The profits have funded the rollout of an electric moped programme, which aims to replace the 4,500 bikes at Saitex with electric alternatives. The initiative both saves employees money on petrol and reduces the factory’s carbon footprint by 18% – making their ambitious goal to be carbon neutral by 2023 one step closer. Elsewhere, Saitex used denim scraps in a partnership with Puma to create a line of shoes which raised upwards of $350,000, funding the construction of another orphanage.
But Bahl’s motivations go beyond the material. A devotee of Sai Baba, a 19th-century religious teacher, Bahl is a studious meditator and says his practice has informed every facet of the factory – itself named after Sai Baba.
“I think we feel as a human, we are all so bottled up in our own countries and our own boundaries and it’s all about our own comfort.
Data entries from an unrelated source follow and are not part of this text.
Definition came (o k : nat) (s : i2c) : i2c :=
  upd (set_wires (wire_out s) (drop (S k) in0) (set_fifo (take (S k - o) (drop o in0)) s)) hw_count (Z.of_nat (S k)).

Lemma slave_byte o k s : config s → incoming o k false s →
  hw_byte s = if decide (k < length in0 ∧ k - o < 4)%nat then came o k s else s.
Proof.
  intros C [I1 I2 I3 I4 I5 I6 I7]. unfold hw_byte, outgoing, silent. rewrite I2, (cf_setup _ C), I3. cbn [Z.eqb negb andb].
  assert (length (fifo s) = (k - o)%nat) as Hl by (rewrite I6, length_take, length_drop; lia).
  unfold ATCI2C_FIFO_SIZE. rewrite I7, Hl. case_bool_decide as He.
  { apply (f_equal length) in He. rewrite length_drop in He. cbn in He. by rewrite decide_False by lia. }
  assert (k < length in0)%nat as Hk.
  { destruct (decide (k < length in0)%nat); [done|]. by rewrite drop_ge in He by lia. }
  destruct (decide (k - o < 4)%nat); [|by rewrite decide_False by lia]. rewrite decide_True by lia.
  destruct (lookup_lt_is_Some_2 in0 k Hk) as [x Hx]. rewrite (drop_S in0 x k Hx). cbn [hd tail].
  unfold moved. change (fld (set_wires _ _ _)) with (fld s). rewrite (cf_setup _ C), I1, I6. unfold came. f_equal; [|lia].
  f_equal. f_equal. replace (S k - o)%nat with (S (k - o)) by lia.
  symmetry. apply take_snoc. rewrite lookup_drop, <- Hx. f_equal. lia.
Qed.

Lemma config_fld s s' : (∀ l, match l with role | dma_en | SETUP | cb | dma_ch => fld s' l = fld s l | _ => True end) → config s → config s'.
Proof.
  intros Hf [C1 C2 C3 C4 C5]. pose proof (Hf role). pose proof (Hf dma_en). pose proof (Hf SETUP). pose proof (Hf cb). pose proof (Hf dma_ch).
  cbn in *. split; congruence.
Qed.
Lemma incoming_fld o k stopped s s' : (∀ l, match l with hw_count | hw_active | CTRL => fld s' l = fld s l | _ => True end) →
  fifo s' = fifo s → wire_in s' = wire_in s → incoming o k stopped s → incoming o k stopped s'.
Proof.
  intros Hf Hff Hw [I1 I2 I3 I4 I5 I6 I7]. pose proof (Hf hw_count). pose proof (Hf hw_active). pose proof (Hf CTRL).
  cbn in *. split; congruence.
Qed.
(** [mem], [clk]: the memory and the clock are there; [hwc]: the hardware
    configuration register; [reg]: what [register_serial_port] returns. *)
Definition atcuart_probe (mem clk : bool) (hw : port_hw) (reg id hwc baud : Z) : M uart Z :=
  if negb mem then mret (- ENOMEM) else
  if negb clk then mret (- ENODEV) else
  modify (λ s, Uart (λ l, match l with IER | OSC | LCR | MCR | DLL | DLM | FCR | hw_err | stay => fld s l | _ => 0 end)
    [] [] (hw_tx s) (hw_rx s) (wire_out s) (wire_in s) [] [] (steps s) (pauses s) (notes s));;
  st c_cflag CS8;; st c_ispeed baud;;
  (if has_pin hw CTS && has_pin hw RTS then change c_cflag (λ f, Z.lor f CRTSCTS) else mret ());;
  st depth (Z.shiftl 1 (4 + Z.land hwc 0x3));; st fill 0;; st port_id id;;
  mret reg.

Fixpoint return_pins (l : list (option pinctrl_pin_map)) : M uart unit :=
  match l with
  | [] => mret ()
  | o :: l => (match o with Some p => modify (tell (NPinFree (pin p))) | None => mret () end);; return_pins l
  end.

(** The port stays [initialized]. *)
Definition atcuart_shutdown (hw : port_hw) : M uart Z :=
  write_FCR FCR_TFIFORST;; write_FCR 0;;
  return_pins (pmap hw);;
  mret 0.
End Driver.
Lemma take_chars_run fuel s : (rx_work s < fuel)%nat → wp (take_chars fuel) s (λ _ s', rx_step s s').
Proof.
  revert s. induction fuel as [|fuel IH]; intros s Hf; [lia|]. cbn [take_chars]. ustep.
  eapply wp_mono; [apply getc_run|]. intros v s1 [R1 Hv]. destruct (v >=? 0) eqn:Hge; [|by usteps].
  specialize (Hv ltac:(lia)). ustep. unfold send_RX. usteps.
  assert (∀ s2, rx_step s1 s2 → wp (take_chars fuel) s2 (λ _ s', rx_step s s')) as K.
  { intros s2 R2. eapply wp_mono; [apply IH; destruct R2; lia|]. intros [] s3 R3. etransitivity; [exact R1|]. by etransitivity. }
  destruct (_ =? 0); usteps; apply K; [done|]. by apply same_tx_rx_step.
Qed.

(** ** The transmitter *)

Definition FC0 : Z := Z.lor (Z.lor FCR_RFIFOT_0 FCR_TFIFOT_0) FCR_FIFOE.

(** The driver's count is at least what is in the FIFO, and the transmitter's
    interrupt is on when the count says that the FIFO is full. *)
Record tx_inv (s : uart) : Prop := {
  ti_mode : fld s enable = 0;
  ti_dlab : has (fld s LCR) LCR_DLAB = false;
  ti_fcr : fld s FCR = FC0;
  ti_ctl : fld s fifo_ctl = FC0;
  ti_depth : 0 < fld s depth < 2 ^ 30;
  ti_fill : Z.of_nat (length (hw_tx s)) ≤ fld s fill ≤ fld s depth;
  ti_elsi : has (fld s IER) IER_ELSI = true;
  ti_full : fld s fill = fld s depth → has (fld s IER) IER_ETHEI = true;
  ti_queue : (length (txq s) ≤ CONFIG_SERIAL_BUFFER_SIZE)%nat;
  ti_bytes : Forall (λ b, 0 ≤ b < 256) (txq s);
}.

Definition content (s : uart) : list Z := wire_out s ++ hw_tx s ++ txq s.
(** Whatever waits in the queue will be fetched. *)
Definition live (s : uart) : Prop := txq s ≠ [] → has (fld s IER) IER_ETHEI = true.
Lemma rx_phase_irq rti m s : rx_phase m s →
  wp (act_run n (AIrq rti)) s (λ _ s', ∃ m', rx_phase m' s' ∧ (m' ≤ m)%nat ∧ (hw_rx s ≠ [] → m ≠ 0%nat → (m' < m)%nat)).
Proof.
  intros [o s' W|s' D]; unfold act_run; usteps.
  - pose proof W as (T&Ho&Hon). rewrite raw_rx_int_id by apply T. rewrite Hon. cbn [andb]. case_bool_decide as Hh; cbn [negb].
    + change (IIR_NONE =? IIR_NONE) with true. cbv iota. usteps. eexists. split; [by apply RPWait|]. split; [done|]. by intros.
    + change (IIR_INTRID_RBR =? IIR_NONE) with false. cbv iota. ustep. eapply wp_mono; [by apply (raw_rx_irq rti o)|]. cbv beta.
      intros v s2 [(o'&W'&Ho')|D']; usteps; eexists; (split; [by constructor|]).
      * destruct W' as (_&?&_). lia.
      * lia.
  - destruct (ra_off _ D) as [D1 D2]. rewrite raw_rx_int_id by (done || apply D). rewrite D2. cbn [andb].
    change (IIR_NONE =? IIR_NONE) with true. cbv iota. usteps. exists 0%nat. split; [by constructor|]. lia.
Qed.

(** How often an interrupt is served after a byte had its turn to arrive. *)
Fixpoint rx_rounds_from (seen : bool) (l : list act) : nat :=
  match l, seen with
  | [], _ => 0
  | AIn :: l, _ | AErr _ :: l, _ => rx_rounds_from true l
  | AOut :: l, _ => rx_rounds_from seen l
  | AIrq _ :: l, true => S (rx_rounds_from false l)
  | AIrq _ :: l, false => rx_rounds_from false l
  end.

Lemma rx_acts l seen m s : damaged l = 0%nat → rx_phase m s → (seen = true → m ≠ 0%nat → hw_rx s ≠ []) →
  wp (acts_run n l) s (λ _ s', ∃ m', rx_phase m' s' ∧ (m' ≤ m - rx_rounds_from seen l)%nat).
Proof.
  revert seen m s. induction l as [|a l IH]; intros seen m s Hc P Hs; cbn [acts_run rx_rounds_from].
  { usteps. exists m. split; [done|lia]. }
  destruct a as [| |e|rti]; cbn in Hc; [..|lia|]; ustep.
  - unfold act_run. usteps. destruct (rx_phase_out _ _ P) as [P' Hh]. apply IH; [done|done|]. by rewrite Hh.
  - unfold act_run. usteps. destruct (rx_phase_in _ _ P) as [P' Hh]. by apply IH.
  - eapply wp_mono; [by apply (rx_phase_irq rti m)|]. cbv beta. intros [] s1 (m1&P1&Hle&Hlt).
    eapply wp_mono; [by apply (IH false m1)|]. cbv beta. intros [] s' (m2&P2&Hm2). exists m2. split; [done|].
    destruct seen; [|lia]. destruct (decide (m = 0)%nat); [lia|]. specialize (Hs eq_refl ltac:(done)). specialize (Hlt Hs). lia.
Qed.

(** ** Line errors *)

(** [brk]: the line may break.  A break is not reported as an error. *)
Context (brk : bool).

Definition damage (s : uart) : Prop := brk = false → has (fld s hw_err) (Z.lor LSR_FE LSR_PE) = true.

(** A reception on a line with errors: [o] bytes are in the buffer, and the client
    has been told [es].  The receiver is on until the client was told. *)
Record attempt (o : nat) (es : list Z) (s : uart) : Prop := {
  at_mode : raw_mode s;
  at_flow : flows s;
  at_off : has (fld s IER) IER_ETHEI = false;
  at_on : has (fld s IER) IER_ERBI = bool_decide (es = []);
  at_len : fld s rx_len = Z.of_nat n;
  at_oft : fld s rx_oft = Z.of_nat o;
  at_ok : (o ≤ n)%nat;
  at_buf : rx_buf s = take o in0 ++ drop o rb;
  at_notes : notes s = notes0 ++ (NCallback UART_EVENT_RX_CMPL <$> es);
  at_wait : es = [] → (o < n)%nat ∧ (fld s hw_err = 0 → hw_rx s ++ wire_in s = drop o in0) ∧ (fld s hw_err ≠ 0 → damage s);
  at_told : ∀ e es', es = e :: es' → o = n ∧ e = UART_ERR_NO ∨ (o < n)%nat ∧ (brk = false → e ≠ UART_ERR_NO);
}.

Lemma attempt_waiting o s : attempt o [] s → fld s hw_err = 0 → waiting o s.
Proof.
  intros [A1 A2 A3 A4 A5 A6 A7 A8 A9 A10 A11] He. destruct (A10 eq_refl) as (B1&B2&_).
  split; [|done]. split; try done; [by apply B2|]. rewrite A9. apply app_nil_r.
Qed.
Lemma waiting_attempt o s : waiting o s → attempt o [] s.
Proof.
  intros ([F1 F2 F3 F4 F5 F6 F7 F8 F9 F10]&Ho&Hon). split; try done. by rewrite F10, app_nil_r.
Qed.
Lemma received_attempt s : received_all s → attempt n [UART_ERR_NO] s.
Proof.
  intros [F1 F2 F3 [F4 F4'] Fl F5 F6 F7 F8]. split; try done; [by rewrite F5|]. intros e es' [= <- <-]. by left.
Qed.

(** Steps of the line that leave the driver's fields alone. *)
Lemma attempt_in o es s : attempt o es s → attempt o es (hw_in s) ∧ fld (hw_in s) = fld s.
Proof.
  intros A. destruct (in_flow s (at_flow _ _ _ A)) as [->|(b&w&E&->)]; [done|]. split; [|done].
  destruct A as [A1 A2 A3 A4 A5 A6 A7 A8 A9 A10 A11]. split; try done.
  - by destruct A1.
  - eapply flows_le; [| | |exact A2]; [done..|]. cbn. rewrite E, <- app_assoc. done.
  - intros He. destruct (A10 He) as (B1&B2&B3). split; [done|]. split; [|done]. intros Hz.
    change ((hw_rx s ++ [b]) ++ w = drop o in0). by rewrite <- (B2 Hz), E, <- app_assoc.
Qed.

Lemma attempt_ins o es k s : attempt o es s → attempt o es (Nat.iter k hw_in s) ∧ fld (Nat.iter k hw_in s) = fld s.
Proof.
  intros A. induction k as [|k [A' F']]; [done|]. rewrite Nat.iter_succ. destruct (attempt_in o es _ A') as [A2 F2]. by rewrite F2.
Qed.

Lemma attempt_out o es s : attempt o es s → attempt o es (hw_out s).
Proof.
  intros [A1 A2 A3 A4 A5 A6 A7 A8 A9 A10 A11]. unfold hw_out. destruct (hw_tx s); [done|]. split; try done. by destruct A1.
Qed.

Lemma bad_nonzero v e : Z.lor v (error_bits e) ≠ 0.
Proof. intros [_ Hz]%Z.lor_eq_0_iff. by destruct e. Qed.

Lemma attempt_bad e o es s : (e = Break → brk = true) → attempt o es s → attempt o es (hw_bad e s) ∧ fld (hw_bad e s) hw_err ≠ 0.
Proof.
  intros Hb A. destruct (attempt_in o es s A) as [[A1 A2 A3 A4 A5 A6 A7 A8 A9 A10 A11] F].
  assert (fld (hw_bad e s) hw_err = Z.lor (fld (hw_in s) hw_err) (error_bits e)) as He by (unfold hw_bad; by rewrite uart_upd).
  split; [|rewrite He; apply bad_nonzero].
  assert (∀ l, l ≠ hw_err → fld (hw_bad e s) l = fld (hw_in s) l) as Hf by (intros; unfold hw_bad; by rewrite uart_upd_ne).
  split; rewrite ?Hf by done; try done.
  - eapply raw_mode_fld; [exact A1|by intros []|by rewrite Hf].
  - intros Hes. destruct (A10 Hes) as (B1&B2&B3). split; [done|]. split; [intros Hz; by destruct (bad_nonzero (fld (hw_in s) hw_err) e); rewrite <- He|].
    intros _ Hbr. rewrite He. unfold has. rewrite Z.land_lor_distr_l. apply negb_true_iff, Z.eqb_neq. intros [_ Hz]%Z.lor_eq_0_iff.
    destruct e; [done|done|]. specialize (Hb eq_refl). congruence.
Qed.

(** Framing and parity errors are reported. *)
Lemma event_err_damage v : has v (Z.lor LSR_FE LSR_PE) = true → event_err (Z.land v LSR_RXERR) ≠ UART_ERR_NO.
Proof.
  unfold has, event_err. intros Hv%negb_true_iff%Z.eqb_neq. unfold has. rewrite <- !Z.land_assoc.
  change (Z.land LSR_RXERR LSR_FE) with LSR_FE. change (Z.land LSR_RXERR LSR_PE) with LSR_PE.
  change (Z.land LSR_RXERR LSR_LBRE) with 0. rewrite Z.land_0_r. change (negb (0 =? 0)) with false. cbv iota zeta.
  rewrite Z.land_lor_distr_r in Hv.
  destruct (Z.eqb_spec (Z.land v LSR_FE) 0) as [E1|E1], (Z.eqb_spec (Z.land v LSR_PE) 0) as [E2|E2]; cbn [negb].
  { by rewrite E1, E2 in Hv. }
  all: by destruct (negb (Z.land v (Z.land LSR_RXERR LSR_OE) =? 0)).
Qed.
We rarely look outside and see how much suffering there is on this planet.”
In Bahl’s office is a framed copy of the New York Times from October 28, 2018. Tiny Yemeni girl Amal Hussain lies emaciated, her face turned away, a tragic innocent during a time of war. He keeps the photo as a reminder and as a motivator to push Saitex further and to use that momentum to affect real, impactful change.
“Human beings and their ideologies, everybody has their point of view which scales up into conflict, but when people get into conflict they don’t realise the pain that they create all around them. It was really difficult but I decided to frame it and keep it so that it reminds me every single day that we have a broader and larger vision.”
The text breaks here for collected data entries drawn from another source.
(** A memory to memory descriptor: enabled, no handshake, both addresses
    incremented, same width on both sides. *)
Definition mem2mem (d : dma_desc) : bool :=
  (field (dmac_cfg d) 0 1 =? 1) && (field (dmac_cfg d) 12 2 =? 0) && (field (dmac_cfg d) 14 2 =? 0) &&
  (field (dmac_cfg d) 16 1 =? 0) && (field (dmac_cfg d) 17 1 =? 0) &&
  (field (dmac_cfg d) 18 3 =? field (dmac_cfg d) 21 3) &&
  (src_addr_h d =? 0) && (dst_addr_h d =? 0).

Definition xfer_bytes (d : dma_desc) : Z := tran_size d * 2 ^ field (dmac_cfg d) 21 3.

Definition copy_range (src dst n : Z) (m : memory) : memory :=
  λ a, if (dst <=? a) && (a <? dst + n) then m (src + (a - dst)) else m a.

Definition disjoint_ranges (a n b k : Z) : Prop := ∀ x, a ≤ x < a + n → b ≤ x < b + k → False.

(** Both addresses are multiples of the width. *)
Definition aligned (d : dma_desc) : Prop :=
  src_addr_l d mod 2 ^ field (dmac_cfg d) 21 3 = 0 ∧ dst_addr_l d mod 2 ^ field (dmac_cfg d) 21 3 = 0.

(** What a descriptor asks for. *)
Definition transfer (m : memory) (d : dma_desc) : memory :=
  copy_range (src_addr_l d) (dst_addr_l d) (xfer_bytes d) m.

(** [engine fetch d m]: memory after the transfer that starts with [d] in the
    channel registers and reads further descriptors with [fetch]. *)
Class DmaEngine := { engine : (Z → option dma_desc) → dma_desc → memory → memory }.

Inductive desc_list (fetch : Z → option dma_desc) : dma_desc → list dma_desc → Prop :=
| desc_last d : llptr_l d = 0 → desc_list fetch d [d]
| desc_link d d' ds :
    llptr_l d ≠ 0 → fetch (llptr_l d) = Some d' → desc_list fetch d' ds → desc_list fetch d (d :: ds).

(** A chain of transfers at aligned addresses, none onto its own source. *)
Class DmaEngineLaws {DC : DmaConfig} (DE : DmaEngine) : Prop := {
  engine_chain fetch d ds m :
    desc_list fetch d ds → (length ds ≤ Z.to_nat DMA_DESC_NUM)%nat → Forall (λ d, mem2mem d = true) ds →
    Forall aligned ds →
    Forall (λ d, disjoint_ranges (src_addr_l d) (xfer_bytes d) (dst_addr_l d) (xfer_bytes d)) ds →
    engine fetch d m = foldl transfer m ds;
}.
In a shipping container across the street, a row of basil plants hung vertically from the ceiling reflects the blue and red glow of hundreds of LED lights. It’s cool inside. There is refrigeration and even speakers. This one scalable box can grow as much food as three acres would outside. The plan is to distribute the produce to the orphans cared for by Saitex. It’s a solution – maybe – to one of Bahl’s obsessions: the scarcity of food and water worldwide.
“I think food is really, really important. Food and water. I would not like to see in anybody’s lifetime wars being fought over food and water. I’m always looking at 2050, and I keep on asking myself, I keep painting a picture of how this planet will look – you don’t have to be a nuclear scientist to figure that out.”
In a frequently exploitative industry, one which looks only to the nearest of futures, where workers are used and exposed, Bahl is a maverick. And with partnerships ranging from Calvin Klein to Barkers, he’s showing it’s not only possible to do the right thing, but profitable too. As Vietnam booms and a new age of consumerism begins worldwide, Saitex is leading the way in ethical and sustainable business.